= ACTION ITEM =
Please transcribe exactly, and only, the lines of the data below between the line holding "let? id := insert_user" and the line holding "email) (User_CreatedAt u) t.", inclusive.

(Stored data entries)
Section Wrapped.
Context {HSec : Secrets}.
Definition wrapped {B} (e : auth_error) (p : A B) : A B :=
  let! o := p in Ret (match o with Ok b => Ok b | Err _ => Err e | Panic w => Panic w end).
Definition read_random (n : nat) : A string := wrapped ERandom (random_bytes n).
Definition hash_password (p : string) : A string := wrapped EHash (bcrypt_hash p).
End Wrapped.

(** ** config.go *)
Record Config := mkConfig {
  BcryptCost : Z;
  AccessTokenTTL : Z;
  RefreshTokenLifetime : Z;
  SessionLifetime : Z;
  DevMode : bool;
  Secret : string
}.
Definition DefaultConfig : Config := mkConfig 12 3600 (30 * 24 * 3600) (24 * 3600) true "".
Definition Validate (c : Config) : option auth_error :=
  if BcryptCost c <? 10 then Some ErrBcryptCostTooLow
  else if 31 <? BcryptCost c then Some ErrBcryptCostTooHigh
  else if Z.of_nat (String.length (Secret c)) <? 32 then Some ErrSecretTooShort
  else None.

(** ** Users (user_store.go) *)

(** The regular expression [^[a-zA-Z0-9_]{3,64}$]. *)
Definition name_char (a : Ascii.ascii) : bool :=
  let n := Ascii.nat_of_ascii a in
  ((97 <=? n) && (n <=? 122) || (65 <=? n) && (n <=? 90) || (48 <=? n) && (n <=? 57) || (n =? 95))%nat.
Definition usernameRegex (s : string) : bool :=
  forallb name_char (String.list_ascii_of_string s) && (3 <=? String.length s)%nat && (String.length s <=? 64)%nat.

Definition password_error (password : string) : option auth_error :=
  if (String.length password <? 8)%nat then Some ErrPasswordTooShort
  else if (72 <? String.length password)%nat then Some ErrPasswordTooLong
  else None.

Definition named (username : string) (u : User) : bool := String.eqb (Username u) username.
Definition user_row (username hash displayName : string) (role : UserRole) (t id : Z) : User :=
  mkUser id username hash displayName role None t t.
(** UNIQUE (username). *)
Definition insert_user (username hash displayName : string) (role : UserRole) : A Z :=
  exec_o EAuthDb
    (fun d => if affected (named username) (users d) =? 0 then set_users (insert_row (user_row username hash displayName role (now d)) (users d)) d else d)
    (fun d => if affected (named username) (users d) =? 0 then Ok (next_id (users d)) else Err ErrDuplicateUsername).

Definition CountUsers : A Z := query EAuthDb (fun d => Z.of_nat (length (rows (users d)))).

Section UserStore.
Context {HSec : Secrets}.

(** The first user becomes an administrator. *)
Definition CreateUser (username password displayName : string) : A User :=
  if negb (usernameRegex username) then Ret (Err ErrInvalidUsername)
  else match password_error password with
       | Some e => Ret (Err e)
       | None =>
           let? hash := hash_password password in
           let? count := CountUsers in
           let role := if count =? 0 then RoleAdmin else RoleUser in
           let displayName := if str_empty displayName then username else displayName in
           let? id := insert_user username hash displayName role in
           let! t := auth_now in
           Ret (Ok (mkUser id username "" displayName role None t t))
       end.

Definition GetUserByID (id : Z) : A User :=
  query_o EAuthDb (fun d => match find_id id (users d) with Some u => Ok u | None => Err ErrUserNotFound end).
Definition has_email (email : string) (u : User) : bool := bool_decide (Email u = Some email).
(** Nothing makes an address unique: the row the engine visits first. *)
Definition GetUserByEmail {HEng : Engine} (email : string) : A User :=
  if str_empty email then Ret (Err ErrUserNotFound)
  else query_o EAuthDb (fun d => match head (scan (select (has_email email) (users d))) with Some u => Ok u | None => Err ErrUserNotFound end).
Definition GetUserByUsername (username : string) : A User :=
  query_o EAuthDb (fun d => match find_row (named username) (users d) with Some u => Ok u | None => Err ErrUserNotFound end).

Definition with_email (email : string) (t : Z) (u : User) : User :=
  mkUser (User_ID u) (Username u) (PasswordHash u) (User_DisplayName u) (Role u) (Some email) (User_CreatedAt u) t.
Definition with_password (hash : string) (t : Z) (u : User) : User :=
  mkUser (User_ID u) (Username u) hash (User_DisplayName u) (Role u) (Email u) (User_CreatedAt u) t.
Definition with_display_name (name : string) (t : Z) (u : User) : User :=
  mkUser (User_ID u) (Username u) (PasswordHash u) name (Role u) (Email u) (User_CreatedAt u) t.

Definition SetEmail (userID : Z) (email : string) : A unit :=
  exec EAuthDb (fun d => set_users (update_rows (by_id userID) (with_email email (now d)) (users d)) d) (fun _ => tt).
(** An UPDATE of one user that must find it. *)
Definition update_user (userID : Z) (f : Z -> User -> User) : A unit :=
  exec_o EAuthDb (fun d => set_users (update_rows (by_id userID) (f (now d)) (users d)) d)
                 (fun d => if affected (by_id userID) (users d) =? 0 then Err ErrUserNotFound else Ok tt).

Definition UpdatePassword (userID : Z) (newPassword : string) : A unit :=
  match password_error newPassword with
  | Some e => Ret (Err e)
  | None => let? hash := hash_password newPassword in update_user userID (with_password hash)
  end.

Definition by_user_id (a b : User) : Prop := User_ID a <= User_ID b.
#[export] Instance by_user_id_dec a b : Decision (by_user_id a b).
Proof. unfold by_user_id. apply _. Defined.
Definition ListUsers {HEng : Engine} : A (list User) := query EAuthDb (fun d => select_by by_user_id (fun _ => true) (users d)).

(** Every error of the lookup is a wrong password. *)
Definition VerifyPassword (username password : string) : A User :=
  let! found := GetUserByUsername username in
  match found with
  | Ok user => if bcrypt_compare (PasswordHash user) password then Ret (Ok user) else Ret (Err ErrInvalidPassword)
  | _ => Ret (Err ErrInvalidPassword)
  end.

Definition UpdateDisplayName (userID : Z) (displayName : string) : A unit :=
  let displayName := trim_space displayName in
  if str_empty displayName then Ret (Err EEmptyDisplayName) else update_user userID (with_display_name displayName).
End UserStore.

(** ** Sessions (session_store.go) *)

(** What [GetSession] starts in the background. *)
Inductive session_task := DeleteExpired (sessionID : string) | TouchSession (sessionID : string).

Section SessionStore.
Context {HSec : Secrets}.

Definition generateSessionID : A string := let? b := read_random 32 in Ret (Ok (hex_encode b)).

(** PRIMARY KEY (session_id), REFERENCES users(id). *)
Definition insertable_session (s : Session) (d : auth_db) : bool :=
  bool_decide (sessions d !! SessionID s = None) && negb (affected (by_id (Sess_UserID s)) (users d) =? 0).
Definition insert_session (s : Session) : A unit :=
  exec_o EAuthDb (fun d => if insertable_session s d then set_sessions (<[SessionID s := s]> (sessions d)) d else d)
                 (fun d => if insertable_session s d then Ok tt else Err EAuthDb).

Definition CreateSession (userID lifetime : Z) : A Session :=
  let? sessionID := generateSessionID in
  let! t := auth_now in
  let s := mkSession sessionID userID t (t + lifetime) t in
  let? _ := insert_session s in
  Ret (Ok s).

(** The second component is the goroutine it starts. *)
Definition GetSession (sessionID : string) : prog auth_db (outcome auth_error Session * option session_task) :=
  let! found := query_o EAuthDb (fun d => match sessions d !! sessionID with Some s => Ok s | None => Err ErrSessionNotFound end) in
  match found with
  | Ok s =>
      let! t := auth_now in
      if ExpiresAt s <? t then Ret (Err ErrSessionExpired, Some (DeleteExpired sessionID))
      else Ret (Ok s, Some (TouchSession sessionID))
  | Err e => Ret (Err e, None)
  | Panic w => Ret (Panic w, None)
  end.

Definition DeleteSession (sessionID : string) : A unit :=
  exec EAuthDb (fun d => set_sessions (delete sessionID (sessions d)) d) (fun _ => tt).

Definition keep_sessions (p : Session -> bool) (d : auth_db) : auth_db := set_sessions (filter (fun ks => p ks.2 = true) (sessions d)) d.
Definition DeleteSessionsByUser (userID : Z) : A unit :=
  exec EAuthDb (keep_sessions (fun s => negb (Sess_UserID s =? userID))) (fun _ => tt).
Definition DeleteSessionsByUserExcept (userID : Z) (exceptSessionID : string) : A unit :=
  exec EAuthDb (keep_sessions (fun s => negb (Sess_UserID s =? userID) || String.eqb (SessionID s) exceptSessionID)) (fun _ => tt).
Definition CleanupExpired : A Z :=
  let! t := auth_now in
  exec EAuthDb (keep_sessions (fun s => t <=? ExpiresAt s))
               (fun d => Z.of_nat (size (filter (fun ks : string * Session => ExpiresAt ks.2 < t) (sessions d)))).

Definition touch (t : Z) (s : Session) : Session := mkSession (SessionID s) (Sess_UserID s) (Sess_CreatedAt s) (ExpiresAt s) t.
Definition run_task (task : session_task) : prog auth_db unit :=
  match task with
  | DeleteExpired id => let! _ := DeleteSession id in Ret tt
  | TouchSession id =>
      let! _ := exec (E := auth_error) EAuthDb (fun d => set_sessions (alter (touch (now d)) id (sessions d)) d) (fun _ => tt) in Ret tt
  end.
End SessionStore.

(** ** OAuth clients (client_store.go) *)
Section ClientStore.
Context {HSec : Secrets}.

Definition generateClientID : A string := let? b := read_random 16 in Ret (Ok ("synapbus_" +:+ hex_encode b)).
Definition generateClientSecret : A string := let? b := read_random 32 in Ret (Ok ("sbs_" +:+ hex_encode b)).

(** PRIMARY KEY (id), [owner_id] REFERENCES users(id). *)
Definition insertable_client (c : OAuthClient) (d : auth_db) : bool :=
  bool_decide (clients d !! Client_ID c = None) &&
  match Client_OwnerID c with Some o => negb (affected (by_id o) (users d) =? 0) | None => true end.
Definition insert_client (c : OAuthClient) : A unit :=
  exec_o EAuthDb (fun d => if insertable_client c d then set_clients (<[Client_ID c := c]> (clients d)) d else d)
                 (fun d => if insertable_client c d then Ok tt else Err EAuthDb).

(** A nil slice takes its default. *)
Definition CreateClient (name : string) (redirectURIs grantTypes scopes : option (list string)) (ownerID : Z) : A (OAuthClient * string) :=
  let? clientID := generateClientID in
  let? secret := generateClientSecret in
  let? hash := hash_password secret in
  let! t := auth_now in
  let client := mkOAuthClient clientID hash name (default [] redirectURIs) (default ["client_credentials"] grantTypes) (default [] scopes)
                  (Some ownerID) t in
  let? _ := insert_client client in
  Ret (Ok (client, secret)).

Definition CreatePublicClient (name : string) (redirectURIs grantTypes scopes : option (list string)) : A OAuthClient :=
  let? clientID := generateClientID in
  let! t := auth_now in
  let client := mkOAuthClient clientID "" name (default [] redirectURIs) (default ["authorization_code"; "refresh_token"] grantTypes)
                  (default ["mcp"] scopes) None t in
  let? _ := insert_client client in
  Ret (Ok client).

Definition GetClient (clientID : string) : A OAuthClient :=
  query_o EAuthDb (fun d => match clients d !! clientID with Some c => Ok c | None => Err ErrClientNotFound end).

Definition by_name (a b : OAuthClient) : Prop := str_le (Client_Name a) (Client_Name b).
#[export] Instance by_name_dec a b : Decision (by_name a b).
Proof. unfold by_name. apply _. Defined.
Definition ListClientsByOwner (ownerID : Z) : A (list OAuthClient) :=
  query EAuthDb (fun d => merge_sort by_name (snd <$> map_to_list (filter (fun ks => Client_OwnerID ks.2 = Some ownerID) (clients d)))).

Definition VerifyClientSecret (clientID secret : string) : A OAuthClient :=
  let? client := GetClient clientID in
  if bcrypt_compare (Client_SecretHash client) secret then Ret (Ok client) else Ret (Err ErrInvalidPassword).
End ClientStore.

(** ** The store of fosite (fosite_store.go) *)

(** [fosite.Requester], as far as the store uses it; [Form] is the request's
    form, a missing field the empty text. *)
Record Requester := mkRequester {
  Req_ID : string;
  Req_Client : OAuthClient;
  RequestedScope : list string;
  GrantedScope : list string;
  Req_Session : fositeSession;
  Form : gmap string string
}.
Definition form_Get (key : string) (r : Requester) : string := default "" (Form r !! key).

= SOLUTION TO THIS TASK =
           let? id := insert_user username hash displayName role in
           let! t := auth_now in
           Ret (Ok (mkUser id username "" displayName role None t t))
       end.

Definition GetUserByID (id : Z) : A User :=
  query_o EAuthDb (fun d => match find_id id (users d) with Some u => Ok u | None => Err ErrUserNotFound end).
Definition has_email (email : string) (u : User) : bool := bool_decide (Email u = Some email).
(** Nothing makes an address unique: the row the engine visits first. *)
Definition GetUserByEmail {HEng : Engine} (email : string) : A User :=
  if str_empty email then Ret (Err ErrUserNotFound)
  else query_o EAuthDb (fun d => match head (scan (select (has_email email) (users d))) with Some u => Ok u | None => Err ErrUserNotFound end).
Definition GetUserByUsername (username : string) : A User :=
  query_o EAuthDb (fun d => match find_row (named username) (users d) with Some u => Ok u | None => Err ErrUserNotFound end).

Definition with_email (email : string) (t : Z) (u : User) : User :=
  mkUser (User_ID u) (Username u) (PasswordHash u) (User_DisplayName u) (Role u) (Some email) (User_CreatedAt u) t.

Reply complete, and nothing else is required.